### TASK INPUT

(* ===== verification/Serve.v ===== *)
(** * [cmd/hoot/serve.go], [serve_spawn.go], [serve_bridge.go], [clone.go]: the gateway

    The handlers of [hoot serve] over the sessions' directory ([Store]) and the
    start of a session ([Spawn]), and [cloneSession], which the session's own
    [/clone] route and [hoot clone] share.  A handler maps the request and the
    system's answers to the processes started and a reply; writing JSON is left
    to the reply's data. *)
From S2P Require Import Prelude GoBase Utf8 QueryStripper Wire State GoStrings Paths Ssh Cli Service Main Flags Spawn ShortId Store.
Open Scope Z_scope.

(** ** [splitCmd] *)

Record splitter := mkSplit { spl_out : list gostring; spl_cur : list rune; spl_quote : rune }.

Definition spl_flush (s : splitter) : splitter :=
  match spl_cur s with [] => s | cur => mkSplit (spl_out s ++ [of_runes cur]) [] (spl_quote s) end.

Definition split_rune (s : splitter) (r : rune) : splitter :=
  if negb (spl_quote s =? 0) then
    if r =? spl_quote s then mkSplit (spl_out s) (spl_cur s) 0
    else mkSplit (spl_out s) (spl_cur s ++ [r]) (spl_quote s)
  else if (r =? 34) || (r =? sq) then mkSplit (spl_out s) (spl_cur s) r
  else if (r =? 32) || (r =? 9) || (r =? 10) then spl_flush s
  else mkSplit (spl_out s) (spl_cur s ++ [r]) (spl_quote s).

(** The error names the quote. *)
Definition splitCmd (s : gostring) : res rune (list gostring) :=
  let st := foldl split_rune (mkSplit [] [] 0) (runes s) in
  if negb (spl_quote st =? 0) then Err (spl_quote st) else Ok (spl_out (spl_flush st)).

(** ** Replies *)

Inductive reply_body :=
| BNone | BText | BAmbiguous (query : gostring) (matches : list gostring) | BKey (key : gostring)
| BState (st : StateFile) | BSession (st : StateFile) (sock : gostring)
| BSessions (l : list (StateFile * bool)) | BHealth (stateDir : gostring).

Record reply := mkReply { rp_status : Z; rp_body : reply_body }.

Definition text_error (code : Z) : reply := mkReply code BText.

(** [writeResolveError] *)
Definition writeResolveError (e : store_error) : reply :=
  match e with
  | ErrResolve (AmbiguousID q ms) => mkReply 409 (BAmbiguous q ms)
  | ErrResolve (IDNotFound _) => text_error 404
  | ErrResolve (IDTooShort _) => text_error 400
  | _ => text_error 500
  end.

(** The methods the handlers tell apart. *)
Inductive serve_method := GET | POST | DELETE | OtherMethod.
#[export] Instance serve_method_eq_dec : EqDecision serve_method.
Proof. solve_decision. Defined.

Record createSessionReq := mkCreate {
  cr_Cmd : gostring; cr_Argv : list gostring; cr_Key : gostring; cr_CWD : gostring;
  cr_Env : gmap gostring gostring; cr_NoHistory : bool
}.

(** [serveState]: the store's directory as a path and as the flag's text. *)
Record serveState := mkServe { sv_dir : path; sv_stateDir : gostring }.

(** What the system answers to one request: the entries of the state directory,
    the disk before and after the session was started, the environment. *)
Record serve_os := mkServeOS {
  so_entries : readdir; so_before : world; so_after : world;
  so_SHELL : gostring; so_wd : option gostring; so_spawn : spawn_os
}.

Inductive clone_error :=
| ClResolve (e : store_error) | ClCorrupt (key : gostring) | ClGenerate | ClAlive (key : gostring)
| ClSpawn (e : spawn_error) | ClLoad (e : store_error).

Section serve.
Context (unmarshal : list byte → option StateFile) (ToLower : gostring → gostring).
Context (rand_Read : nat → nat → res io_error (list byte)).

Abbreviation Resolve := (Store_Resolve unmarshal ToLower).

(** [generateKey] ([run.go]) *)
Inductive key_error := KeyList (e : store_error) | KeyGen (e : gen_error).

Definition existing_keys (states : list StateFile) : gset gostring :=
  list_to_set ((λ st, ss_Key (sf_Session st)) <$> states).

Definition generateKey (dir : path) (entries : readdir) (w : world) : res key_error gostring :=
  match List_ unmarshal dir entries w with
  | Err e => Err (KeyList e)
  | Ok states => match Generate rand_Read (existing_keys states) with Err e => Err (KeyGen e) | Ok k => Ok k end
  end.

(** The key asked for, or a new one. *)
Definition pick_key (dir : path) (entries : readdir) (w : world) (asked : gostring) : res key_error gostring :=
  match asked with [] => generateKey dir entries w | _ => Ok asked end.

(** *** [createSession] *)

(** The command to run, or the refusal. *)
Definition create_argv (SHELL : gostring) (body : createSessionReq) : res reply (list gostring) :=
  match cr_Argv body with
  | [] =>
      match TrimSpace (cr_Cmd body) with
      | [] => Ok [resolveDefaultShell SHELL]
      | cmd => match splitCmd cmd with
               | Err _ => Err (text_error 400)
               | Ok [] => Err (text_error 400)
               | Ok argv => Ok argv
               end
      end
  | argv => Ok argv
  end.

### EXERCISE DETAILS
For each line in the material above that holds the word "else", add one to a count; state only the final number.

### RESPONSE TO THIS EXERCISE
5